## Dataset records
------------------------------------

(* ===== verification/Oath.v ===== *)
(** The OATH applet ([aegis-applets/src/oath.rs]): HOTP and TOTP credentials, the
    access code, touch-protected credentials and the persistent state. *)

From S2P Require Import Tlv.
From S2P Require Import Prelude Crypto ClientPin Apdu PinSlot Router.

Local Open Scope Z_scope.

Definition MAX_CREDENTIALS : Z := 16.
Definition MAX_NAME : Z := 64.
Definition MAX_SECRET : Z := 64.
Definition STATE_BYTES : Z := 4096.
Definition OUT_BYTES : Z := 2048.

Definition INS_PUT : Z := 0x01.
Definition INS_DELETE : Z := 0x02.
Definition INS_SET_CODE : Z := 0x03.
Definition INS_RESET : Z := 0x04.
Definition INS_LIST : Z := 0xA1.
Definition INS_CALCULATE : Z := 0xA2.
Definition INS_VALIDATE : Z := 0xA3.
Definition INS_CALCULATE_ALL : Z := 0xA4.
Definition TAG_NAME : Z := 0x71.
Definition TAG_NAME_LIST : Z := 0x72.
Definition TAG_KEY : Z := 0x73.
Definition TAG_CHALLENGE : Z := 0x74.
Definition TAG_RESPONSE : Z := 0x75.
Definition TAG_TRUNCATED : Z := 0x76.
Definition TAG_HOTP : Z := 0x77.
Definition TAG_PROPERTY : Z := 0x78.
Definition TAG_VERSION : Z := 0x79.
Definition TAG_IMF : Z := 0x7A.
Definition TAG_TOUCH : Z := 0x7C.
Definition TYPE_HOTP : Z := 0x10.
Definition TYPE_TOTP : Z := 0x20.
Definition ALGORITHM_SHA1 : Z := 0x01.
Definition ALGORITHM_SHA256 : Z := 0x02.
Definition ALGORITHM_SHA512 : Z := 0x03.
Definition PROPERTY_ONLY_INCREASING : Z := 0x01.
Definition PROPERTY_TOUCH : Z := 0x02.
Definition STATE_VERSION : Z := 1.
(** [b"AegisOAT"] *)
Definition DEVICE_ID : bytes := string_bytes "AegisOAT".
Definition DEFAULT_CHALLENGE : bytes := replicate 8 0xA5.

(** [hmac::Hmac] over SHA-1, SHA-256 and SHA-512: MACs of 20, 32 and 64 bytes. *)
Class OathHmac := {
  hmac_sha1 : bytes -> bytes -> bytes;
  hmac_sha256 : bytes -> bytes -> bytes;
  hmac_sha512 : bytes -> bytes -> bytes;
  hmac_sha1_ok : forall k m, len (hmac_sha1 k m) = 20 /\ bytes_ok (hmac_sha1 k m);
  hmac_sha256_ok : forall k m, len (hmac_sha256 k m) = 32 /\ bytes_ok (hmac_sha256 k m);
  hmac_sha512_ok : forall k m, len (hmac_sha512 k m) = 64 /\ bytes_ok (hmac_sha512 k m)
}.

(** [trait OathStore]: [os_load] returns what is stored ([Some []] when there is no
    state), or [None] when the read failed. *)
Class OathStore (S : Type) := {
  os_load : S -> S * option bytes;
  os_save : bytes -> S -> S * bool;
  os_clear : S -> S * bool
}.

------------------------------------

Every line from the first entry to the line containing "Definition INS_CALCULATE : Z := 0xA2." should be transcribed exactly, and nothing beyond it.

## EXERCISE RESPONSE
(* ===== verification/Oath.v ===== *)
(** The OATH applet ([aegis-applets/src/oath.rs]): HOTP and TOTP credentials, the
    access code, touch-protected credentials and the persistent state. *)

From S2P Require Import Tlv.
From S2P Require Import Prelude Crypto ClientPin Apdu PinSlot Router.

Local Open Scope Z_scope.

Definition MAX_CREDENTIALS : Z := 16.
Definition MAX_NAME : Z := 64.
Definition MAX_SECRET : Z := 64.
Definition STATE_BYTES : Z := 4096.
Definition OUT_BYTES : Z := 2048.

Definition INS_PUT : Z := 0x01.
Definition INS_DELETE : Z := 0x02.
Definition INS_SET_CODE : Z := 0x03.
Definition INS_RESET : Z := 0x04.
Definition INS_LIST : Z := 0xA1.
Definition INS_CALCULATE : Z := 0xA2.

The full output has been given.